Any mother will recognize this stance.  It seems to be the primary stance from the time your children are old enough to hold up their head, to the time they are too heavy to hold (for any length of time, anyways).  It’s almost a global symbolism for motherhood, as it is a stance used in most, if not all cultures.  Many carry their child this way while they are doing daily chores, shopping, or just snuggling with their child.  It feels to be a method to keep your child close, allowing them to feel safe, and comfortable next to mum; they can see the world around them, but within the safe confines of mother’s arms.  And as the hip pain sets in (due to poor posture and weight distribution), we switch our children to the other side.  For me, since I am right-handed, this often meant struggling to do daily activities with my left hand, not an easy feat for someone that is definitely dominantly right-pawed.

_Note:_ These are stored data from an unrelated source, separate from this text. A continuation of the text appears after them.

(* ===== verification/Smoke.v ===== *)
(** * The operational checks: [smoke/read.go] and [smoke/trade.go]

    A runner calls a client of the unified contract and a verifier of the egress
    route, checks what they answer, and reports.  [smoke] is the monad of their
    code: it logs every call, and what a call answers may depend on all the calls
    before it.  A call carries the options of its request and whether its context
    is the caller's or the one of the cleanup, which the caller cannot cancel.

    The times that a report records are left out; a timeout of a check is an
    answer of the client.  [Raw] payloads are left out as well. *)

From S2P Require Import Prelude GoStrings Decimals Errors Unified Candles.

(** ** Package [net]: IP addresses

    A [net.IP] is a slice of bytes; nil and the empty slice are the empty string.
    [IP_Equal] is [IP.Equal] and [IP_String] is [IP.String], with the
    compression of RFC 5952 for IPv6. *)

Module GoNet.
Abbreviation IP := string.

Definition v4InV6Prefix : string :=
  String.string_of_list_ascii (Ascii.ascii_of_N <$> [0;0;0;0;0;0;0;0;0;0;255;255]%N).

(** [IP.Equal]: an IPv4 address equals its IPv6 form. *)
Definition IP_Equal (ip x : IP) : bool :=
  let n := String.length ip in
  let m := String.length x in
  if bool_decide (n = m) then bool_decide (ip = x)
  else if bool_decide (n = 4%nat) && bool_decide (m = 16%nat) then bool_decide (x = v4InV6Prefix +:+ ip)
  else if bool_decide (n = 16%nat) && bool_decide (m = 4%nat) then bool_decide (ip = v4InV6Prefix +:+ x)
  else false.

Definition hex_digit (n : N) : ascii :=
  if bool_decide (n < 10)%N then Ascii.ascii_of_N (48 + n) else Ascii.ascii_of_N (87 + n).

(** A group of 16 bits, without leading zeros. *)
Definition hex_group (g : N) : string :=
  let digits := [g / 4096; g / 256 mod 16; g / 16 mod 16; g mod 16]%N in
  match drop_while (λ d, bool_decide (d = 0)%N) digits with
  | [] => "0"
  | ds => String.string_of_list_ascii (hex_digit <$> ds)
  end.

Fixpoint groups (l : list N) : list N :=
  match l with a :: b :: l => (a * 256 + b)%N :: groups l | _ => [] end.

Fixpoint zeros_from (l : list N) : nat :=
  match l with 0%N :: l => S (zeros_from l) | _ => 0 end.

(** The first longest run of zero groups: its position and length. *)
Definition longest_zeros (l : list N) : nat * nat :=
  foldl (λ best i, let n := zeros_from (drop i l) in if bool_decide (best.2 < n)%nat then (i, n) else best)
    (0%nat, 0%nat) (seq 0 (length l)).

Definition join (sep : string) (l : list string) : string :=
  match l with [] => "" | s :: l => foldl (λ acc s, acc +:+ sep +:+ s) s l end.

Definition ipv6_text (l : list N) : string :=
  let '(i, n) := longest_zeros l in
  let text l := join ":" (hex_group <$> l) in
  if bool_decide (n < 2)%nat then text l else text (take i l) +:+ "::" +:+ text (drop (i + n) l).

Definition ipv4_text (l : list N) : string := join "." ((λ n : N, pretty n) <$> l).

Definition IP_String (ip : IP) : string :=
  let l := Ascii.N_of_ascii <$> String.list_ascii_of_string ip in
  if bool_decide (l = []) then "<nil>"
  else if bool_decide (length l = 4%nat) then ipv4_text l
  else if bool_decide (length l = 16%nat) then
    if bool_decide (take 12 l = [0;0;0;0;0;0;0;0;0;0;255;255]%N) then ipv4_text (drop 12 l)
    else ipv6_text (groups l)
  else "?" +:+ String.string_of_list_ascii (mjoin ((λ n, [hex_digit (n / 16); hex_digit (n mod 16)]%N) <$> l)).

Definition ip_of_bytes (l : list N) : IP := String.string_of_list_ascii (Ascii.ascii_of_N <$> l).

Example IP_String_v4 : IP_String (ip_of_bytes [203; 0; 113; 7]%N) = "203.0.113.7".
Proof. vm_compute. reflexivity. Qed.

Example IP_String_v6 :
  IP_String (ip_of_bytes [32;1;13;184;0;0;0;0;0;0;0;0;0;0;0;1]%N) = "2001:db8::1" ∧
  IP_String (ip_of_bytes [0;0;0;0;0;0;0;0;0;0;0;0;0;0;0;0]%N) = "::" ∧
  IP_String (ip_of_bytes [0;0;0;0;0;0;0;0;0;0;255;255;10;0;0;1]%N) = "10.0.0.1".
Proof. vm_compute. done. Qed.

Example IP_Equal_mapped :
  IP_Equal (ip_of_bytes [10;0;0;1]%N) (ip_of_bytes [0;0;0;0;0;0;0;0;0;0;255;255;10;0;0;1]%N) = true.
Proof. vm_compute. reflexivity. Qed.
End GoNet.
Import GoNet.

(** ** Calls *)

Inductive context : Type := Caller | Cleanup.

Record requestOptions : Type := MkRequestOptions { EgressRoute : string; Timeout : Z }.

Inductive request : Type :=
  | VerifyPublicIP (endpoint : string)
  | MarketsCall
  | TickerCall (r : TickerRequest)
  | OrderBookCall (r : OrderBookRequest)
  | RecentTradesCall (r : RecentTradesRequest)
  | CandlesCall (r : CandlesRequest)
  | BalancesCall
  | PlaceOrderCall (r : PlaceOrderRequest)
  | OrderCall (r : OrderRequest)
  | CancelOrderCall (r : OrderRequest).

Record call : Type := MkCall { call_context : context; call_options : requestOptions; call_request : request }.

(** [transport.PublicIPCheck]. *)
Record PublicIPCheck : Type := MkPublicIPCheck {
  ip_RouteID : string;
  LocalSourceIP : IP;
  LocalPrivateIP : IP;
  ExpectedPublicIP : IP;
  ObservedPublicIP : IP;
  MatchesExpected : bool
}.

(** The client and the verifier.  Go returns a value beside an error. *)
Abbreviation answer A := (list call → A * option error).
Record environment : Type := MkEnvironment {
  env_Exchange : string;
  env_VerifyPublicIP : answer PublicIPCheck;
  env_Markets : answer (list MarketInfo);
  env_Ticker : answer Ticker;
  env_OrderBook : answer OrderBook;
  env_RecentTrades : answer (list PublicTrade);
  env_Candles : answer (list Candle);
  env_Balances : answer (list Balance);
  env_PlaceOrder : answer Order;
  env_Order : answer Order;
  env_CancelOrder : answer Order
}.

Definition smoke (A : Type) : Type := list call → A * list call.
#[export] Instance smoke_ret : MRet smoke := λ A a calls, (a, calls).
#[export] Instance smoke_bind : MBind smoke := λ A B f m calls, let '(a, calls) := m calls in f a calls.

(** The call is the last one its answer sees. *)
Definition perform {A} (c : call) (f : answer A) : smoke (A * option error) := λ calls,
  (f (calls ++ [c]), calls ++ [c]).

(** ** Reports *)

Definition CheckPassed : string := "passed".
Definition CheckFailed : string := "failed".
Definition CheckSkipped : string := "skipped".

Record CheckFailure : Type := MkCheckFailure {
  Kind : string;
  Reason : string;
  fail_Category : string;
  fail_ExchangeCode : string;
  fail_HTTPStatus : Z;
  fail_Retryable : bool
}.

Record CheckEvidence : Type := MkEvidence {
  Count : Z;
  ev_NativeMarket : string;
  OrderStatus : string;
  ev_LocalSourceIP : string;
  ev_ExpectedPublicIP : string;
  ev_ObservedPublicIP : string
}.
Definition noEvidence : CheckEvidence := MkEvidence 0 "" "" "" "" "".
#[export] Instance CheckEvidence_settable : Settable CheckEvidence := λ r,
  MkEvidence (Count r) (ev_NativeMarket r) (OrderStatus r) (ev_LocalSourceIP r) (ev_ExpectedPublicIP r)
    (ev_ObservedPublicIP r).

Record CheckResult : Type := MkCheckResult {
  Name : string;
  Status : string;
  Evidence : CheckEvidence;
  Failure : option CheckFailure
}.

Definition ReadReportVersion : Z := 2.
Definition DefaultPublicIPEndpoint : string := "https://api.ipify.org".
Definition defaultCheckTimeout : Z := 10 * Second.

Definition invalidEvidence (reason : string) : error := evidenceError reason.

When my children were little, I had a difficult time “letting go”.  It was hard for me to allow them to be independent.  I was afraid of them getting hurt.  I even fretted about them getting dirty, which was ridiculous, because a.) they were children and b.) we lived in the country, where it is simply impossible NOT to get dirty.  My children loved to wander, explore, and yes, get dirty…really dirty.  A few unforgettable moments were when we found our children playing in the cow’s watering trough, sitting in it like a Jacuzzi tub.  As you can imagine, these tubs were not pristine, so I was a little freaked out.  Another time, my children decided to see what the cows’ salt lick tasted like.  As a germaphobic mother, this caused me a lot of anxiety.  Of course, I laugh about it now…as do my adult children.  I did ease-up over time, allowing my children to get filthy (oh so filthy), as they did take nightly baths, so my anxiety-riddled self would feel better knowing they were going to bed clean, free of the day’s filth, well, most of it anyhow.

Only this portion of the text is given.